L’un des premiers résultats de la contestation populaire du 22 février est d’avoir mis à nu le système politique algérien dans lequel il y a désormais deux acteurs politique visibles qui se font face : le peuple qui occupe la rue chaque vendredi et l’état-major qui espère une baisse de la mobilisation pour reprendre l’initiative.
Engagés dans un rapport de force sans concessions, ces deux acteurs cherchent à influer sur le cours des événements pour atteindre leurs objectifs respectifs divergents. Le peuple veut enlever à l’état-major l’attribut de la souveraineté nationale qui lui a permis jusqu’à présent de désigner le président à travers des élections truquées et de choisir les députés qui représentent la population.
En s’attribuant une prérogative qui appartient au peuple, l’état-major se comporte comme le Bureau Politique d’un parti stalinien et non comme le commandement militaire d’une armée républicaine. En confiant au DRS la mission de gérer le champ politique, le commandement militaire a coupé l’Etat de ses racines sociales et idéologiques et l’a orienté vers la corruption généralisée.
L’objectif du peuple est de casser ce mécanisme qui empêche les institutions de l’Etat d’être représentatives de la population. Il veut que l’Etat se réarticule à la société et qu’il tienne compte de ses demandes. Le peuple veut le transfert de la légitimité militaire, héritée des vicissitudes de l’histoire, à la légitimité populaire véhiculée par l’alternance électorale.
Face à la revendication exprimée par des millions d’Algériens depuis le 22 février, l’état-major a donné l’impression d’avoir entendu le peuple, et a congédié le cadre à la chaise roulante qui faisait fonction de chef d’Etat. Le général Gaid Salah a même affirmé son attachement à l’article 7 de la constitution stipulant que le peuple est la seule source du pouvoir.
Les révolutionnaires du 22 février avaient le sourire en croyant que la fibre nationaliste et l’amour de la patrie avaient enfin pénétré les bureaux du ministère de la défense. Mais la désignation le 9 avril de Bensalah comme président intérimaire, sur instruction de l’état-major à ses marionnettes du FLN et du RND, a montré quelles étaient les véritables intentions de la hiérarchie militaire.
Avec le recul, la stratégie de l’état-major devient plus claire ; elle cherche à remplacer les anciennes marionnettes discréditées et démonétisées par des marionnettes qui n’ont jamais servi. Ce qui signifie que le général Gaid Salah a menti, et qu’il a confié à Bensalah la mission de mener une transition avec un nouveau personnel coopté à travers des élections truquées.
Ceci n’est pas un procès d’intention puisque le président par intérim n’avait pas de légitimité en tant que président du Conseil de la nation. En tant que sénateur, il n’était pas représentatif de la circonscription où il habite. Par conséquent, la transition ne peut être menée par le personnel discrédité et illégitime de l’ère Bouteflika. Le peuple parle de la légitimité et l’état-major parle de la légalité. Mais quelle est la source de la légalité si ce n’est pas la légitimité populaire ?
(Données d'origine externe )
(** Every metric on the page of a table is one of the four, with the value
    computed on lines 55 to 59. *)
Lemma shown_metrics_inv DATA_PATH df label v :
  (label, v) ∈ shown_metrics (render DATA_PATH df).1 →
  ∃ lo hi, year_min df = Ok lo ∧ year_max df = Ok hi ∧
    ((label = "Countries" ∧ v = py_format_comma (Z.of_nat (countries df))) ∨
     (label = "Indicators"
        ∧ v = py_format_comma (Z.of_nat (length (indicators df)))) ∨
     (label = "Years" ∧ v = years_text lo hi) ∨
     (label = "Rows" ∧ v = py_format_comma (Z.of_nat (len df)))).
Proof.
  intros Hin.
  destruct (decide ((render DATA_PATH df).2 = Completed)) as [Hc|Hc].
  - apply render_completed_inv in Hc as (He & lo & hi & Hlo & Hhi).
    rewrite (shown_metrics_ready _ _ lo hi) in Hin by done.
    exists lo, hi. split; [done|]. split; [done|].
    rewrite !elem_of_cons, elem_of_nil in Hin.
    destruct Hin as [Hp|[Hp|[Hp|[Hp|[]]]]]; injection Hp as -> ->; tauto.
  - rewrite shown_metrics_not_completed in Hin by done.
    by apply elem_of_nil in Hin.
Qed.

(** The year range of a table with no [year] column, or with a year in
    it. *)
Lemma year_min_absent df : has_column df "year" = false → year_min df = Ok None.
Proof. intros H. unfold year_min. by rewrite H. Qed.

Lemma year_max_absent df : has_column df "year" = false → year_max df = Ok None.
Proof. intros H. unfold year_max. by rewrite H. Qed.

Lemma year_min_present df y0 :
  has_column df "year" = true → Some y0 ∈ getitem df year →
  ∃ lo, year_min df = Ok (Some lo) ∧ is_min (getitem df year) lo.
Proof.
  intros H Hy. destruct (series_min_Some _ _ Hy) as (lo & Hlo & Hmin).
  exists lo. split; [|done]. unfold year_min. by rewrite H, Hlo.
Qed.

Lemma year_max_present df y0 :
  has_column df "year" = true → Some y0 ∈ getitem df year →
  ∃ hi, year_max df = Ok (Some hi) ∧ is_max (getitem df year) hi.
Proof.
  intros H Hy. destruct (series_max_Some _ _ Hy) as (hi & Hhi & Hmax).
  exists hi. split; [|done]. unfold year_max. by rewrite H, Hhi.
Qed.

Lemma year_min_all_null df :
  has_column df "year" = true → (∀ y, Some y ∉ getitem df year) →
  year_min df = Raise IntOfMissing.
Proof.
  intros H Hnull. unfold year_min. by rewrite H, series_min_all_null.
Qed.

(** A [year] column without a single year ends the run on line 57, with
    the header alone on the page. *)
Lemma render_all_null_years DATA_PATH df :
  empty df = false →
  has_column df "year" = true → (∀ y, Some y ∉ getitem df year) →
  render DATA_PATH df = ([Markdown HERO_HTML true], Raised IntOfMissing).
Proof.
  intros He H Hnull. unfold render.
  by rewrite He, (year_min_all_null df H Hnull).
Qed.
End Page.

(** ** The empty table: warning and stop *)








(** ** The Years metric and the order of the four metrics *)

Example years_metric_dated :
  shown_metrics (render SAMPLE_PATH dated_rows).1 =
    [("Countries", "2"); ("Indicators", "2"); ("Years", "1999 → 2003");
     ("Rows", "3")].
Proof. vm_compute. reflexivity. Qed.

(** ** Countries and Indicators: distinct counts *)

Section Distinct.
Context {A : Type} `{EqDecision A}.
Implicit Types (s : list (option A)) (l seen : list A).

Lemma length_unique_from_eq seen l :
  length (unique_from seen l) = length l →
  NoDup l ∧ ∀ x, x ∈ l → x ∉ seen.
Proof.
  revert seen. induction l as [|y l IH]; intros seen; simpl.
  - intros _. split; [constructor|]. intros x Hx. by apply elem_of_nil in Hx.
  - case_bool_decide as Hy.
    + intros Hlen. pose proof (length_unique_from seen l). lia.
    + simpl. intros Hlen. destruct (IH (y :: seen)) as [Hnd Hseen]; [lia|].
      split.
      * constructor; [|done]. intros Hyl. apply (Hseen y Hyl). by left.
      * intros x Hx. apply elem_of_cons in Hx as [-> | Hx]; [done|].
        intros Hxs. apply (Hseen x Hx). by right.
Qed.

(** A repeated value makes the distinct count fall below the length. *)
Lemma nunique_lt_length s : ¬ NoDup (dropna s) → nunique s < length s.
Proof.
  intros Hdup. unfold nunique, unique.
  pose proof (length_unique_from [] (dropna s)) as Hle.
  pose proof (length_dropna s) as Hd.
  destruct (decide (length (unique_from [] (dropna s)) = length (dropna s)))
    as [Heq|Hne]; [|lia].
  apply length_unique_from_eq in Heq as [Hnd _]. by destruct Hdup.
Qed.
End Distinct.

Section Counts.
Context {number : Type}.
Implicit Types (df : DataFrame number) (DATA_PATH : string).

Lemma dropna_without_null {A} (field : Row number → option A) df :
  dropna (getitem (without_null field df) field) = dropna (getitem df field).
Proof.
  unfold getitem, without_null. simpl.
  induction (rows df) as [|r l IH]; [done|].
  rewrite filter_cons. destruct (decide (is_Some (field r))) as [Hs|Hn].
  - destruct Hs as [a Ha]. simpl. rewrite Ha.
    change (a :: dropna (map field (filter (λ r, is_Some (field r)) l))
            = a :: dropna (map field l)).
    by rewrite IH.
  - rewrite IH. simpl. destruct (field r) as [a|] eqn:Ha; [|done].
    destruct Hn. by exists a.
Qed.

Lemma length_null_split {A} (field : Row number → option A) df :
  len df = (len (without_null field df) + length (null_rows field df))%nat.
Proof.
  unfold len, without_null, null_rows. simpl.
  induction (rows df) as [|r l IH]; [done|].
  rewrite !filter_cons.
  repeat case_decide; simpl; try lia; tauto.
Qed.

Lemma has_column_without_null {A} (field : Row number → option A) df c :
  has_column (without_null field df) c = has_column df c.
Proof. done. Qed.
End Counts.

Section Metrics.
Context {number : Type}.
Implicit Types (df : DataFrame number) (DATA_PATH : string).

Lemma countries_distinct df :
  has_column df "country_code" = true →
  ∃ codes, NoDup codes
    ∧ (∀ c, c ∈ codes ↔ Some c ∈ getitem df country_code)
    ∧ countries df = length codes.
Proof.
  intros Hc. exists (unique (dropna (getitem df country_code))).
  split; [apply NoDup_unique|]. split.
  - intros c. by rewrite elem_of_unique, elem_of_dropna.
  - unfold countries. by rewrite Hc.
Qed.

Lemma indicators_NoDup df : NoDup (indicators df).
Proof.
  unfold indicators. destruct (has_column df "indicator_name"); [|constructor].
  rewrite sorted_Permutation. apply NoDup_unique.
Qed.

Lemma indicators_Sorted df : Sorted str_lt (indicators df).
Proof.
  apply Sorted_strict; [|apply indicators_NoDup].
  unfold indicators. destruct (has_column df "indicator_name"); [|constructor].
  apply sorted_Sorted.
Qed.

Lemma elem_of_indicators df x :
  has_column df "indicator_name" = true →
  x ∈ indicators df ↔ Some x ∈ getitem df indicator_name.
Proof.
  intros Hc. unfold indicators. rewrite Hc.
  by rewrite elem_of_sorted, elem_of_unique, elem_of_dropna.
Qed.

Lemma length_indicators df :
  has_column df "indicator_name" = true →
  length (indicators df) = nunique (getitem df indicator_name).
Proof.
  intros Hc. unfold indicators, nunique. rewrite Hc. apply length_sorted.
Qed.

(** The value of a metric on the page, by its label. *)
Lemma shown_countries DATA_PATH df v :
  ("Countries", v) ∈ shown_metrics (render DATA_PATH df).1 →
  v = py_format_comma (Z.of_nat (countries df)).
Proof.
  intros Hin. apply shown_metrics_inv in Hin as (lo & hi & _ & _ & Hv).
  destruct Hv as [[_ ->]|[[? _]|[[? _]|[? _]]]]; done.
Qed.

Lemma shown_indicators DATA_PATH df v :
  ("Indicators", v) ∈ shown_metrics (render DATA_PATH df).1 →
  v = py_format_comma (Z.of_nat (length (indicators df))).
Proof.
  intros Hin. apply shown_metrics_inv in Hin as (lo & hi & _ & _ & Hv).
  destruct Hv as [[? _]|[[_ ->]|[[? _]|[? _]]]]; done.
Qed.

(** A completed run shows the four metrics. *)
Lemma shown_metrics_completed DATA_PATH df :
  (render DATA_PATH df).2 = Completed →
  ∃ years,
    shown_metrics (render DATA_PATH df).1 =
      [ ("Countries", py_format_comma (Z.of_nat (countries df)));
        ("Indicators", py_format_comma (Z.of_nat (length (indicators df))));
        ("Years", years);
        ("Rows", py_format_comma (Z.of_nat (len df))) ].
Proof.
  intros Hc. apply render_completed_inv in Hc as (He & lo & hi & Hlo & Hhi).
  exists (years_text lo hi). by apply shown_metrics_ready.
Qed.
End Metrics.

(** ** The dataset preview *)

Section Preview.
Context {number : Type}.
Implicit Types (df : DataFrame number) (DATA_PATH : string).

Lemma rows_preview df :
  rows (preview df) = map (project (show_cols df)) (take 50 (rows df)).
Proof. unfold preview, head, getitem_list. simpl. apply firstn_map. Qed.

Lemma columns_preview df : columns (preview df) = show_cols df.
Proof. done. Qed.

Lemma shown_dataframes_completed DATA_PATH df :
  (render DATA_PATH df).2 = Completed →
  shown_dataframes (render DATA_PATH df).1 = [preview df].
Proof.
  intros Hc. apply render_completed_inv in Hc as (He & lo & hi & Hlo & Hhi).
  by rewrite (render_ready _ _ lo hi).
Qed.

Lemma elem_of_show_cols df c :
  c ∈ show_cols df ↔ c ∈ PREVIEW_COLUMNS ∧ c ∈ columns df.
Proof.
  unfold show_cols, has_column. rewrite list_elem_of_filter.
  rewrite bool_decide_eq_true. tauto.
Qed.

Lemma show_cols_sublist df : show_cols df `sublist_of` PREVIEW_COLUMNS.
Proof. apply sublist_filter. Qed.

Lemma show_cols_same_labels df df' :
  (∀ c, c ∈ columns df' ↔ c ∈ columns df) → show_cols df' = show_cols df.
Proof.
  intros Hsame. unfold show_cols, has_column. apply list_filter_iff.
  intros c. by rewrite !bool_decide_eq_true.
Qed.
End Preview.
C’était cependant naïf de croire que les généraux allaient accepter une transition réelle vers l’Etat de droit qui signifie la séparation des pouvoirs et la liberté de la presse. Non pas qu’ils soient opposés à l’Etat de droit pour des raisons idéologiques. La réalité est qu’ils ont peur que le nouveau régime leur demande des comptes sur les violations de droits de l’homme et sur la corruption.
Ils comptent sur une décrue de la mobilisation pour faire sortir les chars à Alger. Les généraux jouent avec le feu car ni l’Etat et encore moins l’armée ne leur appartient. Ils font face à un problème politique qui demande une réponse politique. Et les Algériens sont décidés à entrer en possession de ce qui leur appartient : l’Etat et l’armée.
Les généraux répondent par la ruse en attendant d’utiliser la force. En pleine tempête révolutionnaire, comme tout régime sur le point de s’effondrer, ils se réfugient derrière « leur » constitution. Mais les Algériens savent, par expérience, que la constitution a toujours été invoquée pour réprimer leurs revendications légitimes.
La constitution algérienne a été conçue pour protéger le pouvoir exécutif et non le peuple ; c’est un texte qui donne une base juridique à l’autoritarisme du pouvoir exécutif et qui lui permet d’emprisonner les syndicalistes et de poursuivre devant les tribunaux les défenseurs des droits de l’homme.
En invoquant la légalité constitutionnelle pour remplacer Bouteflika par Bensalah, l’état-major se coupe de la nation et prend la direction de la contre-révolution. Les généraux devraient demander à Vaujour et à Massu ce qui se passe quand un peuple entre dans une phase révolutionnaire.